Chapter 10 Beckett
Beckett
Her door closed behind me with a quiet thud, but I didn’t move. I stood in the hallway, boots planted, arms crossed, like some statue stationed outside a castle.
That was the job. Guard the asset. Keep her alive. Make sure Hydra didn’t get their claws back into her.
Simple.
Except nothing about Elara Voss was simple.
I’d seen her bleed in that warehouse. I’d seen her knock a man twice her size flat without breaking stride. I’d seen her stare down an entire room of operators who would’ve pulled the trigger on her if River had blinked the wrong way. She was steel. Sharp. Untouchable.
But steel didn’t tremble when it thought no one was looking. And I’d caught it. The faint shake in her hands when she thought the medic wasn’t paying attention. The flicker in her eyes tonight when I told her I didn’t trust her.
And that whisper—hell, I wasn’t supposed to have heard it, but I did. Through the glass. God help me, I didn’t know.
Part of me wanted to believe her. Wanted to think she’d been another pawn in Hydra’s game, not a willing player. But believing people had cost me before. Believing got men killed.
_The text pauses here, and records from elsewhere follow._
(** X22: the checks at the head of [submit_earn_batch] let a call
    through exactly when no earn carries an invoice, or when every earn
    carries one, the app index is positive and no (non-empty) text memo
    is given; in every other case a client of a supported version raises
    a [ValueError] without any call to the service. *)
Theorem submit_earn_batch_accepts_iff `{Collaborators}
    (fuel : nat) (c : Client) (sender : PrivateKey) (earns : list Earn.t)
    (channel : option PrivateKey) (memo : option string) (w : World) :
  (fst (validate_earn_batch c earns memo w) = Ret tt
   <-> ((forall earn, In earn earns -> Earn.invoice earn = None)
        \/ ((forall earn, In earn earns -> Earn.invoice earn <> None)
            /\ 0 < app_index c
            /\ truthy_str memo = false)))
  /\ (supported_version (_kin_version c) = true ->
      fst (validate_earn_batch c earns memo w) <> Ret tt ->
      exists msg,
        submit_earn_batch fuel c sender earns channel memo w
        = (Raise (ValueError msg), w)).
Proof.
  split.
  - split.
    + intros Hvalid. apply validate_with_memo in Hvalid.
      destruct Hvalid as [Hnone | (Hindex & Hlen & Hmemo)].
      * left. apply earn_invoices_none. exact Hnone.
      * right. split; [apply earn_invoices_full; exact Hlen | auto].
    + intros Hcases. unfold validate_earn_batch.
      destruct Hcases as [Hnone | (Hall & Hindex & Hmemo)].
      * apply earn_invoices_none in Hnone. rewrite Hnone. reflexivity.
      * apply earn_invoices_full in Hall.
        destruct (earn_invoices earns) as [|i invoices] eqn:Hi;
          [reflexivity|].
        destruct (Z.leb_spec (app_index c) 0); [lia|].
        rewrite Hall, Nat.eqb_refl, Hmemo. reflexivity.
  - intros Hversion Hinvalid.
    unfold submit_earn_batch. rewrite Hversion. cbn [negb].
    unfold bind at 1.
    destruct (validate_earn_batch_cases c earns memo w) as [Hv | (msg & Hv)];
      rewrite Hv in *; [exfalso; apply Hinvalid; reflexivity|].
    exists msg. reflexivity.
Qed.
Lemma keyLe_trans (x y z : Request) :
  keyLe key asc x y -> keyLe key asc y z -> keyLe key asc x z.
Proof.
  intros [[A B]|[A B]] [[C D]|[C D]]; unfold keyLe.
  - congruence.
  - left; split; congruence.
  - left; split; congruence.
  - right; split; [congruence|].
    destruct asc; eapply Num_le_trans; eauto.
Qed.

Lemma key_gt (x y : Request) :
  ordinary (key x) = true -> ordinary (key y) = true ->
  SortCompare (compareRequests rt sort x y) = Gt -> keyLe key asc y x.
Proof.
  intros Vx Vy. unfold compareRequests, keyLe.
  destruct (pinned x), (pinned y); simpl; try discriminate; auto;
    rewrite compareBy_key; destruct asc; intros H; right; (split; [reflexivity|]);
    apply Num_sub_gt in H; auto.
Qed.

Lemma key_not_gt (x y : Request) :
  ordinary (key x) = true -> ordinary (key y) = true ->
  SortCompare (compareRequests rt sort x y) <> Gt -> keyLe key asc x y.
Proof.
  intros Vx Vy. unfold compareRequests, keyLe.
  destruct (pinned x), (pinned y); simpl; auto; try congruence;
    rewrite compareBy_key; destruct asc; intros H; right; (split; [reflexivity|]);
    apply Num_sub_not_gt in H; auto.
Qed.

(** When every key orders, the sorted collection is in the order of
    [keyLe]. *)
Lemma sortRequests_key_sorted (reqs : list Request) :
  forallb (fun r => ordinary (key r)) reqs = true ->
  StronglySorted (keyLe key asc) (sortRequests rt reqs sort).
Proof.
  intros H. unfold sortRequests.
  apply Array_sort_sorted with (dom := fun r => ordinary (key r) = true).
  - exact keyLe_trans.
  - exact key_gt.
  - exact key_not_gt.
  - apply Forall_forall. rewrite forallb_forall in H. exact H.
Qed.

(** Records on the same side of the pinned split stand in key order. *)
Lemma sortRequests_key_order (reqs : list Request) :
  forallb (fun r => ordinary (key r)) reqs = true ->
  forall i j a b, (i < j)%nat ->
    nth_error (sortRequests rt reqs sort) i = Some a ->
    nth_error (sortRequests rt reqs sort) j = Some b ->
    pinned a = pinned b ->
    (if asc then Num_le (key a) (key b) else Num_le (key b) (key a)) = true.
Proof.
  intros V i j a b Hij Ha Hb E.
  destruct (StronglySorted_nth _ _ (sortRequests_key_sorted reqs V) i j a b Hij Ha Hb)
    as [[A B]|[_ L]]; [congruence|exact L].
Qed.
End KeyOrder.
(** * go-safeweb: the XSRF interceptor of [safehttp/plugins/xsrf/xsrf.go]

    A shallow embedding of the package [xsrf] and of the values of the
    framework it consumes, followed by the properties of its two checkers,
    its two generators, its two injectors and the interceptor that drives
    them. *)

From Stdlib Require Import ZArith NArith Lia Ascii String List.
From Stdlib.Strings Require Import Byte.
From stdpp Require Import base option strings pretty list gmap finite.

Local Open Scope Z_scope.
Local Open Scope string_scope.

(** A Go [error] is carried by its message; [None] is the nil error. *)
Definition error : Type := string.

(** ** The framework: package [safehttp]

    The package is imported by [xsrf.go] and is not under src/: what the
    interceptor consumes of it is modelled here, from section 6 of the
    specification. *)

Module safehttp.

(** Modelled from the spec: [safehttp.StatusCode], an integer type whose
    constants are the HTTP status codes. *)
Definition StatusCode : Type := Z.

(** Modelled from the spec: the OK status. *)
Definition StatusOK : StatusCode := 200.

(** Modelled from the spec: the status of a malformed request. *)
Definition StatusBadRequest : StatusCode := 400.

(** Modelled from the spec: the "unauthorized" status. *)
Definition StatusUnauthorized : StatusCode := 401.

(** Modelled from the spec: the "forbidden" status. *)
Definition StatusForbidden : StatusCode := 403.

(** Modelled from the spec: the generic server error status. *)
Definition StatusInternalServerError : StatusCode := 500.

(** Modelled from the spec: the three state-preserving methods, by their
    names in HTTP. *)
Definition MethodGet : string := "GET".

(** Modelled from the spec: see [MethodGet]. *)
Definition MethodHead : string := "HEAD".

(** Modelled from the spec: see [MethodGet]. *)
Definition MethodOptions : string := "OPTIONS".

(** Modelled from the spec: the SameSite mode of a cookie. *)
Inductive SameSite : Type :=
| SameSiteLaxMode
| SameSiteStrictMode
| SameSiteNoneMode.

(** Modelled from the spec: [safehttp.Cookie] is not under src/. A cookie
    with the attributes the interceptor reads and sets: value, SameSite
    mode, Path, Max-Age and the HTTP-only flag. *)
Record Cookie : Type := mkCookie {
  Name : string;
  Value : string;
  sameSite : SameSite;
  path : string;
  maxAge : Z;
  httpOnly : bool
}.

(** Modelled from the spec: [safehttp.NewCookie] is not under src/. A new
    cookie is HTTP-only by default; SameSite starts as Lax, and Path and
    Max-Age start unset. *)
Definition NewCookie (name value : string) : Cookie :=
  {| Name := name; Value := value; sameSite := SameSiteLaxMode;
     path := ""; maxAge := 0; httpOnly := true |}.

(** Modelled from the spec: [c.SetSameSite(s)] sets the SameSite mode and
    nothing else. *)
Definition SetSameSite (c : Cookie) (s : SameSite) : Cookie :=
  {| Name := Name c; Value := Value c; sameSite := s;
     path := path c; maxAge := maxAge c; httpOnly := httpOnly c |}.

(** Modelled from the spec: [c.SetPath(p)] sets the Path and nothing else. *)
Definition SetPath (c : Cookie) (p : string) : Cookie :=
  {| Name := Name c; Value := Value c; sameSite := sameSite c;
     path := p; maxAge := maxAge c; httpOnly := httpOnly c |}.

(** Modelled from the spec: [c.SetMaxAge(a)] sets Max-Age, in seconds, and
    nothing else. *)
Definition SetMaxAge (c : Cookie) (a : Z) : Cookie :=
  {| Name := Name c; Value := Value c; sameSite := sameSite c;
     path := path c; maxAge := a; httpOnly := httpOnly c |}.

(** Modelled from the spec: [c.DisableHTTPOnly()] makes the cookie readable
    by scripts and changes nothing else. *)
Definition DisableHTTPOnly (c : Cookie) : Cookie :=
  {| Name := Name c; Value := Value c; sameSite := sameSite c;
     path := path c; maxAge := maxAge c; httpOnly := false |}.

(** Modelled from the spec: [safehttp.Form] is not under src/. Parsed form
    fields with a string accessor that takes an explicit not-found default;
    a field that is present has a first value. [formErr] is the error an
    accessor has recorded on the form, returned by [Err]. *)
Record Form : Type := mkForm {
  values : gmap string (string * list string);
  formErr : option error
}.

(** Modelled from the spec: [f.String(param, defaultValue)], the first value
    of the field, or the default when the field is not there. *)
Definition Form_String (f : Form) (param defaultValue : string) : string :=
  match values f !! param with
  | None => defaultValue
  | Some (v, _) => v
  end.

(** Modelled from the spec: [f.Err()], the error recorded on the form. *)
Definition Form_Err (f : Form) : option error := formErr f.

(** Modelled from the spec: [safehttp.MultipartForm] embeds a [Form]; the
    uploaded files play no part here. *)
Record MultipartForm : Type := mkMultipartForm {
  multipartFields : Form
}.

(** Modelled from the spec: [safehttp.IncomingRequest] is not under src/.
    The request as its typed accessors show it. Decoding a body is the
    framework's work, so the request holds what each of the two parsers
    returns; the multipart parser is given its memory cap. *)
Record IncomingRequest : Type := mkRequest {
  method : string;
  URLPath : string;
  cookies : list Cookie;
  Header : gmap string (list string);
  postForm : Form + error;
  multipartForm : Z -> MultipartForm + error
}.

(** Modelled from the spec: [r.Method()]. *)
Definition Method (r : IncomingRequest) : string := method r.

(** Modelled from the spec: the error of a cookie lookup that finds
    nothing. *)
Definition ErrNoCookie : error := "http: named cookie not present".

(** Modelled from the spec: [r.Cookie(name)], the first cookie of that name,
    or an error when there is none. *)
Definition Cookie_of (r : IncomingRequest) (name : string) : Cookie + error :=
  match List.find (fun c => String.eqb (Name c) name) (cookies r) with
  | Some c => inl c
  | None => inr ErrNoCookie
  end.
(** What a handler does to the outside: calls on the event, on callback
    props and on the input element. *)
Inductive Call : Type :=
| PreventDefault
| StopPropagation
| Invoke (f : Callback)
| Focus
| Select.

Record FocusEvent : Type := { target_value : string }.

Record KeyboardEvent : Type := { ctrlKey : bool; key : string }.

Inductive Button : Type := ClearButton | CalendarButton.

(** The part of the [TextField] props the component computes. *)
Record TextField : Type := {
  tf_value : string;
  tf_error : bool;
  tf_focused : bool;
  tf_endAdornment : list Button
}.

(** [/^d\d+$/], [/^m\d+$/], [/^y\d+$/] and [/^\d{1,2}\/\d{1,2}$/]. *)
Definition re_days : JS.regex := JS.Cat (JS.Chr "d") (JS.Plus JS.Digit).
Definition re_months : JS.regex := JS.Cat (JS.Chr "m") (JS.Plus JS.Digit).
Definition re_years : JS.regex := JS.Cat (JS.Chr "y") (JS.Plus JS.Digit).
Definition re_shortDate : JS.regex :=
  JS.Cat (JS.OneOrTwo JS.Digit) (JS.Cat (JS.Chr "/") (JS.OneOrTwo JS.Digit)).

(** The letter that starts the shorthand of each unit: "d3", "m2", "y1". *)
Definition shorthandLetter (u : ManipulateType) : ascii :=
  match u with
  | day => "d"
  | month => "m"
  | year_unit => "y"
  end.


(** [st |> f |> g]: the statements [f] then [g], run from the state [st]. *)
#[local] Notation "st |> f" := (f st)
  (at level 55, left associativity, only parsing).

Section CustomDateField.
Context {L : DayjsApi}.

(** The state of one mounted field: the picker value and [open] flag of
    [pickerContext], the two states of [useInputValue], the two refs, and
    the calls made so far, oldest first. *)
Record Field : Type := mkField {
  value : option Dayjs;
  pickerOpen : bool;
  inputValue : string;
  lastValueProp : option Dayjs;
  shouldMaintainFocusRef : bool;
  inputRef : bool;
  calls : list Call
}.

Definition setValue (v : option Dayjs) (st : Field) : Field :=
  mkField v (pickerOpen st) (inputValue st) (lastValueProp st)
          (shouldMaintainFocusRef st) (inputRef st) (calls st).

Definition setOpen (b : bool) (st : Field) : Field :=
  mkField (value st) b (inputValue st) (lastValueProp st)
          (shouldMaintainFocusRef st) (inputRef st) (calls st).

Definition setInputValue (s : string) (st : Field) : Field :=
  mkField (value st) (pickerOpen st) s (lastValueProp st)
          (shouldMaintainFocusRef st) (inputRef st) (calls st).

Definition setLastValueProp (v : option Dayjs) (st : Field) : Field :=
  mkField (value st) (pickerOpen st) (inputValue st) v
          (shouldMaintainFocusRef st) (inputRef st) (calls st).

Definition setShouldMaintainFocus (b : bool) (st : Field) : Field :=
  mkField (value st) (pickerOpen st) (inputValue st) (lastValueProp st)
          b (inputRef st) (calls st).

Definition call (c : Call) (st : Field) : Field :=
  mkField (value st) (pickerOpen st) (inputValue st) (lastValueProp st)
          (shouldMaintainFocusRef st) (inputRef st) (calls st ++ [c]).

(** [createInputValue], lines 521-527. *)
Definition createInputValue (value : option Dayjs) (fmt : string) : string :=
  match value with
  | None => ""
  | Some v => if isValid v then format v fmt else ""
  end.

(** The props and context that stay fixed while the field is mounted. *)
Variable fieldFormat : string.
Variable clearable : option bool.
Variable onClear : option Callback.
Variable onBlur : option Callback.

(** The validator of the picker library: the error of a value, if any. *)
Variable validateDate : option Dayjs -> option string.

(** [useValidation(...).hasValidationError], lines 276-281. *)
Definition hasValidationError (st : Field) : bool :=
  truthy (validateDate (value st)).

(** The initial state of [useInputValue], lines 498-500. *)
Definition useInputValue_init (value : option Dayjs) : string :=
  createInputValue value fieldFormat.

(** The effect of [useInputValue], lines 502-516. *)
Definition useInputValue_effect (st : Field) : Field :=
  if negb (isDayjs (value st))
     || negb (match value st with
              | Some v => isSame v (lastValueProp st)
              | None => false
              end)
     || (negb (truthy (lastValueProp st)) && truthy (value st))
     || (truthy (lastValueProp st) && negb (truthy (value st)))
  then st |> setLastValueProp (value st)
          |> setInputValue (createInputValue (value st) fieldFormat)
  else st.

(** The effect that keeps the focus after a shortcut, lines 284-293. *)
Definition maintainFocus_effect (st : Field) : Field :=
  if shouldMaintainFocusRef st then
    let st1 := st |> setShouldMaintainFocus false in
    if inputRef st1 then st1 |> call Focus |> call Select else st1
  else st.

(** [handleChange], lines 295-301. *)
Definition handleChange (st : Field) (newInputValue : string) : Field :=
  setInputValue newInputValue st.

(** The end of [handleBlur], lines 350-352. *)
Definition forwardBlur (st : Field) : Field :=
  match onBlur with
  | Some f => st |> call (Invoke f)
  | None => st
  end.

(** One of the three branches "d<n>", "m<n>", "y<n>" of [handleBlur]. *)
Definition addFromToday (lower : string) (unit : ManipulateType) (st : Field) : Field :=
  let amount := JS.parseInt10 (JS.substring 1 lower) in
  let newDate := add dayjs_now amount unit in
  st |> setValue (Some newDate)
     |> setInputValue (createInputValue (Some newDate) fieldFormat).

(** The text the short-date branch hands to the parser, line 338. *)
Definition shortDateText (m d : string) : string :=
  JS.padStart 2 "0" m ++ "/" ++ JS.padStart 2 "0" d
  ++ "/" ++ yearToString (year dayjs_now).

(** [handleBlur], lines 303-353.  [None] is the TypeError of calling
    [padStart] on a part that [split] did not produce. *)
Definition handleBlur (st : Field) (event : FocusEvent) : option Field :=
  let currentInput := JS.trim (target_value event) in
  let lower := JS.toLowerCase currentInput in
  let handled :=
    if String.eqb lower "d" then
      let today := dayjs_now in
      Some (st |> setValue (Some today)
               |> setInputValue (createInputValue (Some today) fieldFormat))
    else if JS.test re_days lower then Some (addFromToday lower day st)
    else if JS.test re_months lower then Some (addFromToday lower month st)
    else if JS.test re_years lower then Some (addFromToday lower year_unit st)
    else if JS.test re_shortDate currentInput then
      match JS.split "/" currentInput with
      | m :: d :: _ =>
          let newDate := dayjs_parse (shortDateText m d) "MM/DD/YYYY" in
          if isValid newDate then
            Some (st |> setValue (Some newDate)
                     |> setInputValue (createInputValue (Some newDate) fieldFormat))
          else Some st
      | _ => None
      end
    else
      let newValue := dayjs_parse currentInput fieldFormat in
      Some (st |> setValue (Some newValue))
  in option_map forwardBlur handled.

(** [handleClearClick], lines 355-364. *)
Definition handleClearClick (st : Field) : Field :=
  let st1 := st |> call PreventDefault |> setValue None |> setInputValue "" in
  let st2 := match onClear with
             | Some f => st1 |> call (Invoke f)
             | None => st1
             end in
  if inputRef st2 then st2 |> call Focus else st2.

(** [handleKeyDown], lines 366-403. *)
Definition handleKeyDown (st : Field) (event : KeyboardEvent) : Field :=
  if ctrlKey event && truthy (value st) && isDayjs (value st) then
    match value st with
    | Some v =>
        let stopped := st |> call PreventDefault |> call StopPropagation in
        let '(newDate, st1) :=
          if String.eqb (key event) "ArrowUp" then
            (Some (add v (JS.Finite 1) year_unit), stopped)
          else if String.eqb (key event) "ArrowDown" then
            (Some (subtract v (JS.Finite 1) year_unit), stopped)
          else if String.eqb (key event) "ArrowRight" then
            (Some (add v (JS.Finite 1) month), stopped)
          else if String.eqb (key event) "ArrowLeft" then
            (Some (subtract v (JS.Finite 1) month), stopped)
          else (None, st) in
        match newDate with
        | Some d =>
            st1 |> setShouldMaintainFocus true
                |> setValue (Some d)
                |> setInputValue (createInputValue (Some d) fieldFormat)
        | None => st1
        end
    | None => st
    end
  else st.

(** [customEndAdornment], lines 406-428: the buttons drawn, in order. *)
Definition customEndAdornment (st : Field) : list Button :=
  (if truthyFlag clearable && truthy (value st) then [ClearButton] else [])
  ++ [CalendarButton].

(** What pressing a drawn button does: [onMouseDown] of the clear button,
    [onClick] of the calendar button. *)
Definition activate (b : Button) (st : Field) : Field :=
  match b with
  | ClearButton => handleClearClick st
  | CalendarButton => setOpen true st
  end.

(** The props given to [TextField], lines 468-487. *)
Definition render (st : Field) : TextField :=
  {| tf_value := inputValue st;
     tf_error := hasValidationError st;
     tf_focused := pickerOpen st;
     tf_endAdornment := customEndAdornment st |}.

End CustomDateField.
End Doc2.

(** ** The rendering of a picker value, in the words of the specification

    The empty string when the value is null or invalid, and otherwise the
    value formatted with the given format string. *)

Module Spec.
Section Rendering.
Context {L : DayjsApi}.

Definition nullOrInvalid (value : option Dayjs) : bool :=
  match value with
  | None => true
  | Some v => negb (isValid v)
  end.

Definition rendering (value : option Dayjs) (fmt : string) : string :=
  if nullOrInvalid value then ""
  else match value with
       | Some v => format v fmt
       | None => ""
       end.

End Rendering.
End Spec.

(** ** A reference calendar

    A small implementation of the interface, on which the handlers can be
    run: proleptic Gregorian dates with a time of day, the format tokens
    YYYY, MM, DD, M and D, and a parser that rejects a month or a day out of
    range.  The clock reads 15 June 2025, 10:30. *)

Module Ref.

Inductive date : Type :=
| Invalid
| Date (y m d ms : Z).

Definition isLeap (y : Z) : bool :=
  ((y mod 4 =? 0) && negb (y mod 100 =? 0)) || (y mod 400 =? 0).

Definition daysInMonth (y m : Z) : Z :=
  if m =? 2 then (if isLeap y then 29 else 28)
  else if (m =? 4) || (m =? 6) || (m =? 9) || (m =? 11) then 30
  else 31.

(** Days from 1 January 1970 to the given civil date. *)
Definition daysFromCivil (y m d : Z) : Z :=
  let y' := if m <=? 2 then y - 1 else y in
  let era := y' / 400 in
  let yoe := y' - era * 400 in
  let mp := (m + 9) mod 12 in
  let doy := (153 * mp + 2) / 5 + d - 1 in
  let doe := yoe * 365 + yoe / 4 - yoe / 100 + doy in
  era * 146097 + doe - 719468.

(** The civil date that many days after 1 January 1970. *)
Definition civilFromDays (n : Z) : Z * Z * Z :=
  let z := n + 719468 in
  let era := z / 146097 in
  let doe := z - era * 146097 in
  let yoe := (doe - doe / 1460 + doe / 36524 - doe / 146096) / 365 in
  let doy := doe - (365 * yoe + yoe / 4 - yoe / 100) in
  let mp := (5 * doy + 2) / 153 in
  let d := doy - (153 * mp + 2) / 5 + 1 in
  let m := if mp <? 10 then mp + 3 else mp - 9 in
  let y := yoe + era * 400 in
  (if m <=? 2 then y + 1 else y, m, d).

(** A date is kept only within 100 000 000 days of 1 January 1970. *)
Definition inRange (y m d : Z) : bool :=
  let n := daysFromCivil y m d in
  (-100000000 <=? n) && (n <=? 100000000).

Definition mk (y m d ms : Z) : date :=
  if inRange y m d then Date y m d ms else Invalid.

Definition ref_isValid (x : date) : bool :=
  match x with
  | Invalid => false
  | Date _ _ _ _ => true
  end.

Definition shift (x : date) (n : Z) (u : ManipulateType) : date :=
  match x with
  | Invalid => Invalid
  | Date y m d ms =>
      match u with
      | day =>
          let '(y', m', d') := civilFromDays (daysFromCivil y m d + n) in
          mk y' m' d' ms
      | month =>
          let total := y * 12 + (m - 1) + n in
          let y' := total / 12 in
          let m' := total mod 12 + 1 in
          mk y' m' (Z.min d (daysInMonth y' m')) ms
      | year_unit =>
          mk (y + n) m (Z.min d (daysInMonth (y + n) m)) ms
      end
  end.

Definition ref_add (x : date) (n : JS.Number) (u : ManipulateType) : date :=
  match n with
  | JS.Finite z => shift x z u
  | _ => Invalid
  end.

Definition ref_subtract (x : date) (n : JS.Number) (u : ManipulateType) : date :=
  ref_add x (JS.negate n) u.

Definition ref_year (x : date) : option Z :=
  match x with
  | Invalid => None
  | Date y _ _ _ => Some y
  end.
I pressed a palm against the cool wall beside her door, jaw tight. My instincts screamed two different things at once: keep her at arm’s length… and never let her out of my sight.
She didn’t know it, but I’d already made the decision. Whether she was lying, whether she was clean—it didn’t matter tonight. If Hydra wanted her, they’d have to go through me.
And God help them if they tried.
The handle rattled. Her voice came through, steady and cool, like she’d been rehearsing it. “Come in.”
I didn’t move right away. I stood there another beat, listening to the strength in her tone that didn’t quite hide the fragility I knew was underneath.
Finally, I stepped inside.
Elara was on her feet, posture perfect, hair smoothed, eyes sharp as ever. No sign of weakness. No trace of the woman I thought I’d glimpsed when her armor slipped.
And I told myself it was better that way. Cleaner. Easier.
But the truth? The truth was worse.
Because the more she fought to hide her cracks, the more I wanted to be the one who kept them from shattering.